Top of Dataset content

(** * CUCM CDR failed-call reporter: classifier, decoder, store and rollups

    A shallow embedding of [cucm_cdr_reporter.py].  Python integers are [Z],
    strings are [string] (one character per byte), dictionaries and sets are
    stdpp's [gmap] and [gset], SQLite tables are lists of rows (in rowid
    order) or maps keyed by their UNIQUE column.  A call that can raise
    returns a [result]; one that changes the store before it raises
    returns the store it leaves beside it. *)

From Stdlib Require Import ZArith List String Ascii Bool Lia Floats.
From Stdlib Require Import Numbers.DecimalString Sorting.Sorted.
From Stdlib Require Import QArith.QArith_base.
From Stdlib Require OrderedTypeEx DecimalZ DecimalPos.
From stdpp Require Import gmap strings list sorting.

Local Open Scope string_scope.
Local Open Scope list_scope.
Local Open Scope Z_scope.

(** ** Python primitives *)

(** [str(n)] for an integer. *)
Definition py_str (n : Z) : string := NilZero.string_of_int (Z.to_int n).

(** [sys.int_info.default_max_str_digits]: the number of decimal digits up
    to which [int()] reads a text and [str()] writes an integer; both raise
    [ValueError] beyond it. *)
Definition max_str_digits : Z := 4300.

(** [str(n)] does not raise. *)
Definition str_fits (n : Z) : bool := Z.abs n <? 10 ^ max_str_digits.

(** ** Q.931 cause codes *)

Definition CAUSE_CODES : gmap Z string :=
  list_to_map
    [ (0, "No error");
      (1, "Unallocated/unassigned number");
      (2, "No route to specified transit network");
      (3, "No route to destination");
      (4, "Send special information tone");
      (5, "Misdialed trunk prefix");
      (6, "Channel unacceptable");
      (7, "Call awarded and being delivered");
      (16, "Normal call clearing");
      (17, "User busy");
      (18, "No user responding");
      (19, "No answer from user (user alerted)");
      (20, "Subscriber absent");
      (21, "Call rejected");
      (22, "Number changed");
      (23, "Redirection to new destination");
      (25, "Exchange routing error");
      (26, "Non-selected user clearing");
      (27, "Destination out of order");
      (28, "Invalid number format");
      (29, "Facility rejected");
      (30, "Response to STATUS ENQUIRY");
      (31, "Normal, unspecified");
      (34, "No circuit/channel available");
      (38, "Network out of order");
      (39, "Permanent frame mode connection out of service");
      (40, "Permanent frame mode connection operational");
      (41, "Temporary failure");
      (42, "Switching equipment congestion");
      (43, "Access information discarded");
      (44, "Requested circuit/channel not available");
      (46, "Precedence call blocked");
      (47, "Resource unavailable, unspecified");
      (49, "Quality of service not available");
      (50, "Requested facility not subscribed");
      (52, "Outgoing calls barred");
      (54, "Incoming calls barred");
      (57, "Bearer capability not authorized");
      (58, "Bearer capability not presently available");
      (62, "Inconsistency in designated outgoing access");
      (63, "Service or option not available");
      (65, "Bearer capability not implemented");
      (66, "Channel type not implemented");
      (69, "Requested facility not implemented");
      (70, "Only restricted digital bearer capability available");
      (79, "Service or option not implemented");
      (81, "Invalid call reference value");
      (82, "Identified channel does not exist");
      (83, "Suspended call exists but call identity does not");
      (84, "Call identity in use");
      (85, "No call suspended");
      (86, "Call having requested identity has been cleared");
      (87, "User not member of CUG");
      (88, "Incompatible destination");
      (90, "Non-existent CUG");
      (91, "Invalid transit network selection");
      (95, "Invalid message, unspecified");
      (96, "Mandatory IE missing");
      (97, "Message type non-existent");
      (98, "Message not compatible with call state");
      (99, "IE non-existent or not implemented");
      (100, "Invalid IE contents");
      (101, "Message not compatible with call state");
      (102, "Recovery on timer expiry");
      (103, "Parameter non-existent or not implemented");
      (110, "Message with unrecognized parameter discarded");
      (111, "Protocol error, unspecified");
      (127, "Interworking, unspecified");
      (393216, "Normal clearing (Cisco)");
      (458752, "Call rejected (Cisco)") ].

Bottom of Dataset content

To do ▸
Each line of the entries where the string "state" occurs should be shown.

Result of this exercise ▸
      (98, "Message not compatible with call state");
      (101, "Message not compatible with call state");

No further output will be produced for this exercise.